Modern hard drives contain information in tiny magnetic cells located on the substrate (often in the form of a disk for easy reading). Each of them, in fact, is a very small magnet, the field of which is conditionally directed either upward or downward. Depending on this, the cell is assigned a value of 0 or 1. Each such cell represents one data bit. Accordingly, the less physically it is, the more information can be written to the medium or to make it as compact as possible.
The catch is that these magnetized areas should be stable, and when trying to get a smaller magnet, it can easily become unstable, for example, start uncontrolled reversal of polarity (and therefore switch between 1 and 0, that is, to corrupt data that Stores).
Modern commercial bits consist of approximately one million atoms. IBM specialists in 2012 under experimental conditions managed to reduce their number in one bit to 12 pieces. Then they were atoms of iron.
Now, in collaboration with physicists from Germany, Switzerland, China and South Korea, the team of the IBM Almaden Research Center led by Christopher Lutz created a bit from one atom. The main hero was the rare-earth element holmium, individual atoms of which were placed on a sheet of magnesium oxide and forced to work at a temperature of about 5 degrees Kelvin or minus 268.15 degrees Celsius.

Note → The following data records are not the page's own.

Lemma run_votes_ok nm c : run_nowrap nm c → votes_ok c.
Proof.
  induction 1 as [|c e o c' Hr IH Hpre Hrun Hcur]; [by repeat constructor|].
  destruct (reachable_ok nm c (run_nowrap_reachable nm c Hr)) as [D Hc].
  assert ((∃ s h, o = OAuthRequest s h) ∨ ∀ s h, o ≠ OAuthRequest s h) as [(s & h & ->)|Ho]
    by (destruct o; eauto).
  - destruct Hpre as [Hs Hb]. rewrite (ok_dom _ _ _ Hc) in Hs. by eapply votes_ok_auth.
  - eapply votes_ok_no_vote; [done| |done]. by eapply no_vote_run_op.
Qed.


(** A vote is granted exactly when [myself] is not a slave and serves slots,
    the request is not about an old epoch, no vote was given in the current epoch,
    the sender is a slave of a known master that is failing (or the request forces
    the vote), no slave of that master was voted in the last two node timeouts,
    and no claimed slot is owned under an epoch greater than the claim's.  The
    vote records the epoch and the time, and is sent over the link of the sender
    if it has one; otherwise nothing changes. *)
Theorem failover_auth_correct D me now timeout c p req n m :
  ok D me c → bitmap_ok (req_myslots req) → heap c !! p = Some n → heap c !! me = Some m →
  match slaveof n with
  | Some mp => ∃ mn c', heap c !! mp = Some mn ∧
      clusterSendFailoverAuthIfNeeded now timeout p req c = Some (tt, c') ∧
      if grants now timeout c m n mn req
      then votes c' = votes c ++ (if link n then [currentEpoch c] else []) ∧
           lastVoteEpoch c' = currentEpoch c ∧ heap c' = <[mp := set_voted_time now mn]> (heap c)
      else c' = c
  | None => clusterSendFailoverAuthIfNeeded now timeout p req c = Some (tt, c)
  end.
Proof.
  intros Hc Hb Hn Hm.
  pose proof (clusterSendFailoverAuthIfNeeded_run D me now timeout c p req n m Hc Hb Hn Hm) as H.
  destruct (slaveof n) as [mp|]; [|done]. destruct H as (mn & Hmn & c' & Hrun & H).
  exists mn, c'. split; [done|]. split; [done|]. destruct (grants _ _ _ _ _ _ _); [|done].
  destruct H as (Hev & ? & _ & ?). split; [|done]. unfold votes. rewrite Hev, omap_app. by destruct (link n).
Qed.

(** ** Configuration epochs *)

Section epochs.
Context (D : gset ptr) (me : ptr).

Definition epoch_of (c : cluster) (p : ptr) : Z :=
  match heap c !! p with Some n => configEpoch n | None => 0 end.
(** One bucket: emptying bucket [r] of the first table into the second one. *)
Lemma move_bucket d b0 b1 (r : Z) y b :
  rehashing d b0 b1 → rehashidx d ≤ r < ht_size (ht0 d) → b0 !! Z.to_nat r = Some (y :: b) →
  (∀ i, Z.of_nat i < r → b0 !! i = Some []) →
  ∃ de d2 t0 b1', table_get (ht0 d) r = Some de ∧
    loop (chain_fuel d) (move_body T) (set_rehashidx d r, de) = Some d2 ∧
    table_set (ht0 d2) r None = Some t0 ∧ rehashidx d2 = r ∧
    let d' := set_rehashidx (set_ht d2 0 t0) (r + 1) in
    rehashing d' (<[Z.to_nat r := []]> b0) b1' ∧ moved d d'.
Proof using DictTypeOk0.
  intros [Ht0 Ht1 Hnd Hdom Hk Hb Hs0 Hs1 Hidx Hemp] Hr Hby Hemp'.
  destruct (rehashing_bounds d b0 b1) as (Hlen & Hu0 & Hu1); [done|].
  destruct (table_get_ok T _ _ _ r Ht0) as (de & b' & Hget & Hb' & Hc); [lia|].
  assert (b' = y :: b) as -> by congruence.
  pose proof (join_split _ _ _ Hby) as Hsplit.
  assert (NoDup ((y :: b) ++ others b0 (Z.to_nat r) ++ mjoin b1)) as Hnd'.
  { by rewrite Hsplit, <-app_assoc in Hnd. }
  apply NoDup_app in Hnd' as (Hnd1 & Hdis & Hnd2).
  apply NoDup_app in Hnd2 as (Hnd2 & Hdis2 & Hnd3).
  destruct (move_run T (y :: b) (set_rehashidx d r) de b1 (chain_fuel d)) as
    (d2 & b1' & Hloop & Hcont & Hout & Ht1' & Hs1' & Hj & Hh0 & Hri & Hit & Hlog); try done.
  { apply NoDup_app. split; [done|]. split; [|done]. intros x Hx Hx1. apply (Hdis x Hx). set_solver. }
  { rewrite Hsplit, !length_app in Hlen. rewrite length_app. lia. }
  { unfold chain_fuel. assert (length (y :: b) ≤ size (dict_entries d))%nat; [|lia].
    apply chain_length; [done|]. intros x Hx. destruct (chain_alloc _ _ _ x Hc Hx) as [e He]. eauto. }
  cbn in Hcont, Hout, Hs1', Hh0, Hri, Hit, Hlog.
  destruct (table_set_ok T (dict_entries d) (dict_entries d2) (ht0 d) b0 r (y :: b) None []) as
    (h' & Hset & Huh & Hsh & Hmh & Hok); [done|lia|done|done| |set_solver|].
  { intros x Hx. apply Hout; [intros Hin; apply (Hdis x Hin); set_solver|by apply Hdis2]. }
  exists de, d2, (add_used (- zlen (y :: b)) h'), b1'.
  split; [done|]. split; [exact Hloop|]. split; [by rewrite Hh0, table_set_add, Hset|]. split; [done|].
  assert (mjoin (<[Z.to_nat r := []]> b0) = others b0 (Z.to_nat r)) as Hoth by done.
  assert (Hsizes : size (dict_entries d2) = size (dict_entries d)) by by apply contents_size.
  split.
  - split; cbn [dict_entries ht0 ht1 rehashidx set_rehashidx set_ht Z.eqb].
    + apply Hok. destruct Ht0 as [-> _]. rewrite Hsplit, !length_app in Hlen.
      rewrite Hsplit, length_app, wrap_small by rlia. simpl. lia.
    + done.
    + rewrite Hoth, Hj. apply NoDup_app. split; [done|]. split.
      * intros x Hx. rewrite elem_of_app. intros [Hx1|Hx1]; [by apply (Hdis x Hx1); set_solver|].
        by apply (Hdis2 x).
      * apply NoDup_app. split; [done|]. split; [|done]. intros x Hx Hx1. apply (Hdis x Hx). set_solver.
    + rewrite <-contents_dom, Hcont, contents_dom, Hdom.
      apply list_to_set_perm_L. rewrite Hoth, Hj, Hsplit. solve_Permutation.
    + by rewrite Hcont.
    + by rewrite Hsizes.
    + cbn. by rewrite Hsh.
    + by rewrite Hs1'.
    + cbn. rewrite Hsh. lia.
    + intros i Hi. pose proof (lookup_lt_Some _ _ _ Hby).
      destruct (decide (i = Z.to_nat r)) as [->|Hne]; [by apply list_lookup_insert_eq|].
      rewrite list_lookup_insert_ne by done. apply Hemp'. lia.
  - unfold moved. cbn. rewrite Hsh, Hcont. repeat split; try done. lia.
Qed.

Lemma rehash_body_run d b0 b1 n ev :
  rehashing d b0 b1 → n ≠ 0 → ht_used (ht0 d) ≠ 0 →
  (∃ d', rehash_body T (d, n, ev) = Some (inr (d', true)) ∧ rehashing d' b0 b1 ∧ moved d d' ∧
     rehashidx d < rehashidx d' < ht_size (ht0 d')) ∨
  (∃ d' ev' b0' b1', rehash_body T (d, n, ev) = Some (inl (d', n - 1, ev')) ∧
     rehashing d' b0' b1' ∧ moved d d' ∧ rehashidx d < rehashidx d').
Proof using DictTypeOk0.
  intros Hrh Hn Hu. pose proof Hrh as [Ht0 Ht1 Hnd Hdom Hk Hb Hs0 Hs1 Hidx Hemp].
  destruct (nonempty_bucket b0 (rehashidx d)) as (j & x & l & Hj & Hbj); [|done|].
  { intros Hnil. destruct Ht0 as [Hu' _]. rewrite Hnil in Hu'. done. }
  pose proof (table_ok_length T _ _ _ Ht0) as Hlen. pose proof (lookup_lt_Some _ _ _ Hbj).
  pose proof (table_size_31 T _ _ _ Ht0).
  cbn [rehash_body]. destruct ((n =? 0) || _) eqn:E; [lia|]. cbv zeta.
  assert (u64 (rehashidx d) = rehashidx d) as -> by (apply wrap_small; rlia).
  destruct (ht_size (ht0 d) >? rehashidx d) eqn:E2; [|lia].
  destruct (skip_run j x l b0 d ev (S (Z.to_nat (ht_size (ht0 d))))) as (r & ev' & Hsk & Hr & He & Hev);
    [done|lia|done|lia|].
  rewrite Hsk. cbn [mbind option_bind].
  assert (∀ i, Z.of_nat i < r → b0 !! i = Some []) as Hemp'.
  { intros i Hi. destruct (decide (Z.of_nat i < rehashidx d)); [by apply Hemp|apply He; lia]. }
  destruct ev' as [ev'|].
  - right. destruct Hev as (y & b & Hby).
    destruct (move_bucket d b0 b1 r y b) as (de & d2 & t0 & b1' & Hg & Hl & Hset & Hri & Hrh' & Hmv);
      [done|lia|done|done|].
    cbn [ht0 rehashidx set_rehashidx]. rewrite Hg. cbn [mbind option_bind].
    change (chain_fuel (set_rehashidx d r)) with (chain_fuel d). rewrite Hl. cbn [mbind option_bind].
    rewrite Hri, Hset. cbn [mbind option_bind].
    eexists _, ev', _, b1'. split; [|split; [exact Hrh'|]].
    + do 4 f_equal. cbn. by rewrite Hri.
    + split; [done|]. cbn. lia.
  - left. exists (set_rehashidx d r). split; [done|]. split; [|split].
    + split; try done. cbn. lia.
    + unfold moved. cbn. repeat split; try done. lia.
    + cbn. lia.
Qed.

As the “main character” Holmium has acted precisely, because it has many unpaired electrons that create a strong magnetic field. In this case, their orbit lies close to the nucleus of the atom, where they are protected from environmental influences. However, as it turned out, even at a distance of one nanometer from each other, the holmium atoms did not affect the individual ability of each to store information.

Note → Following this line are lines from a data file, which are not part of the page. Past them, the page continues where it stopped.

(** One turn of the loop between two entries: a bucket, or the end. *)
Lemma next_turn d b0 b1 safe fp ne index t :
  dict_rep T d b0 b1 → -1 ≤ index → (index = -1 → t = 0) → t = 0 ∨ (t = 1 ∧ dictIsRehashing d = true) →
  let d' := if first_call index t && safe then set_iterators d (iterators d + 1) else d in
  let fp' := if first_call index t && negb safe then dictFingerprint addr d' else fp in
  (∃ it, next_body addr (d, DictIterator index t safe None ne fp) = Some (inr (None, d', it)) ∧
     later d b0 b1 t index = [] ∧ pos d b0 b1 safe fp' it []) ∨
  (∃ i t' b, next_body addr (d, DictIterator index t safe None ne fp) =
       (match b with
        | [] => Some (inl (d', DictIterator i t' safe None ne fp'))
        | x :: _ => e ← dict_entries d !! x;
                    Some (inr (Some x, d', DictIterator i t' safe (Some x) (de_next e) fp'))
        end) ∧ 0 ≤ i ∧ (t' = 0 ∨ (t' = 1 ∧ dictIsRehashing d = true)) ∧
     later d b0 b1 t index = b ++ later d b0 b1 t' i ∧ (∃ p, chain (dict_entries d) p b) ∧
     ((t' = t ∧ i = index + 1 ∧ i < ht_size (ht d t)) ∨ (t = 0 ∧ t' = 1 ∧ i = 0))).
Proof.
  intros Hrep Hidx H1 Ht d' fp'. unfold next_body.
  rewrite (size_s64 d b0 b1) by done.
  pose proof (rep_table T d b0 b1 t Hrep) as Hok. pose proof (table_ok_length T _ _ _ Hok) as Hlen.
  assert (dict_entries d' = dict_entries d ∧ dictIsRehashing d' = dictIsRehashing d ∧ ht1 d' = ht1 d) as (He & Hr & Hh1)
    by (unfold d'; by destruct (_ && safe)).
  fold (first_call index t). fold d'. fold fp'. rewrite He, Hr, Hh1.
  destruct (index + 1 >=? ht_size (ht d t)) eqn:Hend.
  - destruct (dictIsRehashing d && (t =? 0)) eqn:Hc.
    + right. assert (t = 0 ∧ dictIsRehashing d = true) as [-> Hreh] by lia.
      pose proof (rep_table T d b0 b1 1 Hrep) as Hok1.
      assert (ht_size (ht d 1) ≠ 0) as Hs1 by by apply (rep_size1 T d b0 b1).
      destruct (table_get_ok T _ _ _ 0 Hok1) as (p & b & Hg & Hb & Hch);
        [pose proof (table_size_31 T _ _ _ Hok1); lia|].
      change (ht1 d) with (ht d 1). rewrite Hg, bind_Some_eq. exists 0, 1, b. split; [|split; [lia|split; [by right|]]].
      { destruct b as [|x b]; [by rewrite Hch|]. by destruct Hch as [-> _]. }
      split; [|split; [by eexists|by right]].
      assert (mjoin b1 = later d b0 b1 1 (0 - 1)) as Hb1 by (unfold later; simpl; by rewrite drop_0, app_nil_r).
      rewrite <-(later_bucket d b0 b1 1 0 b) by done. rewrite <-Hb1.
      unfold later at 1. rewrite drop_ge by lia. rewrite Hreh. done.
    + left. eexists. split; [done|]. assert (later d b0 b1 t index = []) as Hnil.
      { apply later_end; [lia|]. by rewrite andb_comm. }
      split; [done|]. rewrite <-(later_end d b0 b1 t (index + 1)); [by constructor; [lia|]|lia|by rewrite andb_comm].
  - right. destruct (table_get_ok T _ _ _ (index + 1) Hok) as (p & b & Hg & Hb & Hch); [lia|].
    rewrite Hg, bind_Some_eq. exists (index + 1), t, b. split; [|split; [lia|split; [done|]]].
    { destruct b as [|x b]; [by rewrite Hch|]. by destruct Hch as [-> _]. }
    rewrite <-(later_bucket d b0 b1 t (index + 1) b) by (done || lia).
    replace (index + 1 - 1) with index by lia. split; [done|]. split; [by eexists|]. left. lia.
Qed.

Holmium was magnetized by an electric current pulse from the tip of the probe of the scanning tunneling microscope. The device allows you to specify a certain orientation of the magnetic field of the atom, giving it the value of zero or one. Information is also read by means of a scanning microscope.

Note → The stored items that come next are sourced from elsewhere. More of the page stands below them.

(** Changing the [next] field of the last node, or the [prev] field of the first. *)
Lemma relink_next s A n q :
  seg (cells s) None A n → NoDup A.*1 →
  ∃ c, (match last_of None A with
        | Some _ => store s (last_of None A) (set_next q) | None => Some s end) =
       Some (Nodes c (freed_values s)) ∧ seg c None A q ∧
       ∀ y, y ∉ A.*1 → c !! y = cells s !! y.
Proof.
  destruct A as [|[x v] A _] using rev_ind.
  { intros _ _. exists (cells s). destruct s. done. }
  rewrite last_of_snoc, fmap_app, NoDup_app, seg_app. intros [HA [Hx _]] (_ & Hn & _). simpl in Hx.
  unfold store. simpl. rewrite Hx. simpl. eexists. split; [done|]. split.
  - apply seg_app. split; [|simpl; by rewrite lookup_insert_eq].
    apply seg_insert_ne; [|done]. intros Hin. apply (Hn x Hin). left.
  - intros y Hy. apply lookup_insert_ne. intros ->. apply Hy, elem_of_app. right. left.
Qed.

Lemma relink_prev s B p q :
  seg (cells s) p B None → NoDup B.*1 →
  ∃ c, (match first_of B None with
        | Some _ => store s (first_of B None) (set_prev q) | None => Some s end) =
       Some (Nodes c (freed_values s)) ∧ seg c q B None ∧
       ∀ y, y ∉ B.*1 → c !! y = cells s !! y.
Proof.
  destruct B as [|[x v] B].
  { intros _ _. exists (cells s). destruct s. done. }
  simpl. intros [Hx HB] [Hn _]%NoDup_cons.
  unfold store. simpl. rewrite Hx. simpl. eexists. split; [done|]. split.
  - split; [by rewrite lookup_insert_eq|by apply seg_insert_ne].
  - intros y Hy. apply lookup_insert_ne. intros ->. apply Hy. left.
Qed.
Definition last_in_range h zsl (empty : option bool) (gte lte : zskiplistNode Obj → option bool) :
    option (option loc) :=
  inr ← is_in_range h zsl empty gte lte;
  if negb (inr : bool) then Some None
  else
    '(x, _, _) ← search_all h zsl 64 (λ n _, lte n) no_visit tt;
    n ← zn h !! x;
    c ← gte n;
    Some (if (c : bool) then Some x else None).

Definition score_range_empty range : option bool :=
  Some (dgt (rmin range) (rmax range) || (deq (rmin range) (rmax range) && (minex range || maxex range))).
Definition score_gte range (n : zskiplistNode Obj) : option bool := Some (zslValueGteMin (zn_score n) range).
Definition score_lte range (n : zskiplistNode Obj) : option bool := Some (zslValueLteMax (zn_score n) range).

Definition zslIsInRange h zsl range : option bool :=
  is_in_range h zsl (score_range_empty range) (score_gte range) (score_lte range).
Definition zslFirstInRange h zsl range : option (option loc) :=
  first_in_range h zsl (score_range_empty range) (score_gte range) (score_lte range).
Definition zslLastInRange h zsl range : option (option loc) :=
  last_in_range h zsl (score_range_empty range) (score_gte range) (score_lte range).

(** ** Ranks *)

(** [forward->score < score || (forward->score == score && compareStringObjects(forward->obj,o) <= 0)] *)
Definition node_upto score obj (n : zskiplistNode Obj) : option bool :=
  if dlt (zn_score n) score then Some true
  else if deq (zn_score n) score then
    o ← zn_obj n; c ← obj_compare o obj; Some (c <=? 0)
  else Some false.

Definition rank_visit h obj (_ : Z) x (rank : Z) (_ : unit) : option (unit + Z) :=
  n ← zn h !! x;
  match zn_obj n with
  | None => Some (inl tt)
  | Some o => eq ← obj_equal o obj; Some (if (eq : bool) then inr rank else inl tt)
  end.

Definition zslGetRank h zsl score obj : option Z :=
  r ← search h zsl 64 (λ n _, node_upto score obj n) (rank_visit h obj) tt;
  Some (match r with inl _ => 0 | inr rank => rank end).

Definition by_rank_visit (rank : Z) (_ : Z) x (traversed : Z) (_ : unit) : option (unit + loc) :=
  Some (if traversed =? rank then inr x else inl tt).

Definition zslGetElementByRank h zsl (rank : Z) : option (option loc) :=
  r ← search h zsl 64 (λ _ traversed, Some (traversed <=? rank)) (by_rank_visit rank) tt;
  Some (match r with inl _ => None | inr x => Some x end).

(** ** Deleting ranges

    The dictionary of the sorted set is a parameter: its state [D] and its
    [dictDelete]. *)
Section delete_range.
Context {D : Type} (dict_delete : D → Obj → option D).

(** [while (x && cond) { ...; zslDeleteNode; dictDelete; zslFreeNode; removed++; ... }] *)
Definition delete_range_body (update : list (option loc)) (cond : zskiplistNode Obj → Z → option bool)
    (st : zheap Obj * zskiplist * D * option loc * Z * Z) :
    option (zheap Obj * zskiplist * D * option loc * Z * Z + zheap Obj * zskiplist * D * Z) :=
  let '(h, zsl, dict, x, traversed, removed) := st in
  match x with
  | None => Some (inr (h, zsl, dict, removed))
  | Some x =>
    n ← zn h !! x;
    c ← cond n traversed;
    if (c : bool) then
      l ← get_level h x 0;
      let next := forward l in
      '(h, zsl) ← zslDeleteNode h zsl x update;
      o ← zn_obj n;
      dict ← dict_delete dict o;
      h ← zslFreeNode h x;
      Some (inl (h, zsl, dict, next, u64 (traversed + 1), u64 (removed + 1)))
    else Some (inr (h, zsl, dict, removed))
  end.

(** From the node after the one found, whose rank is [traversed]. *)
Definition delete_range h zsl (dict : D) x (update : list (option loc)) (traversed : Z)
    (cond : zskiplistNode Obj → Z → option bool) : option (zheap Obj * zskiplist * D * Z) :=
  l ← get_level h x 0;
  loop (S (S (Z.to_nat (zsl_length zsl)))) (delete_range_body update cond)
    (h, zsl, dict, forward l, u64 (traversed + 1), 0).

Definition zslDeleteRangeByScore h zsl range (dict : D) : option (zheap Obj * zskiplist * D * Z) :=
  '(x, traversed, update) ←
    search_all h zsl 64
      (λ n _, Some (if minex range then dle (zn_score n) (rmin range) else dlt (zn_score n) (rmin range)))
      set_update no_update;
  delete_range h zsl dict x update traversed
    (λ n _, Some (if maxex range then dlt (zn_score n) (rmax range) else dle (zn_score n) (rmax range))).

Definition zslDeleteRangeByRank h zsl (start end_ : Z) (dict : D) : option (zheap Obj * zskiplist * D * Z) :=
  '(x, traversed, update) ←
    search_all h zsl 64 (λ _ traversed, Some (traversed <? start)) set_update no_update;
  delete_range h zsl dict x update traversed (λ _ traversed, Some (traversed <=? end_)).
End delete_range.

(** ** Ranges of strings *)

(** A bound: one of the shared objects of [-] and [+], or an object of its own. *)
Inductive lexobj :=
  | MinString
  | MaxString
  | LexObj (o : Obj).

Record zlexrangespec := ZLexRangeSpec { lmin : lexobj; lmax : lexobj; lminex : bool; lmaxex : bool }.

Definition compareStringObjectsForLexRange (a b : lexobj) : option Z :=
  match a, b with
  | MinString, MinString | MaxString, MaxString => Some 0
  | MinString, _ | _, MaxString => Some (-1)
  | MaxString, _ | _, MinString => Some 1
  | LexObj a, LexObj b => obj_compare a b
  end.

Definition zslLexValueGteMin (value : lexobj) (spec : zlexrangespec) : option bool :=
  c ← compareStringObjectsForLexRange value (lmin spec);
  Some (if lminex spec then c >? 0 else c >=? 0).
Definition zslLexValueLteMax (value : lexobj) (spec : zlexrangespec) : option bool :=
  c ← compareStringObjectsForLexRange value (lmax spec);
  Some (if lmaxex spec then c <? 0 else c <=? 0).

(** [minstring] and [maxstring]: what the shared objects hold. *)
Section lex.
Context (minstring maxstring : Obj).

Definition lex_obj (a : lexobj) : Obj :=
  match a with MinString => minstring | MaxString => maxstring | LexObj o => o end.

In an article published by the authors of the work in the edition of Nature, it is reported that the first monoatomic bit saved information for several hours.
Unfortunately, as in the case of the 12-atom iron bit, at the moment, the practical application of new technology is impossible, in particular, due to the complicated expensive equipment and necessary conditions for the existence of an amazing magnet. But in the long run, if physicists and engineers solve this problem, perhaps we are waiting for an increase in the density of information storage on the hard disk a thousand times.
The plans of the developers of the technology are different. Now, the primary task for them is to create arrays of monatomic magnets. In addition, scientists have a huge space for experimenting with several atoms, which is necessary to better understand their properties.
If the storage of information by magnetic fields can be considered a classic solution, then there are developments with a fundamentally different approach. For example, in recent years for this various scientific groups are increasingly proposing to use DNA molecules and quantum technologies.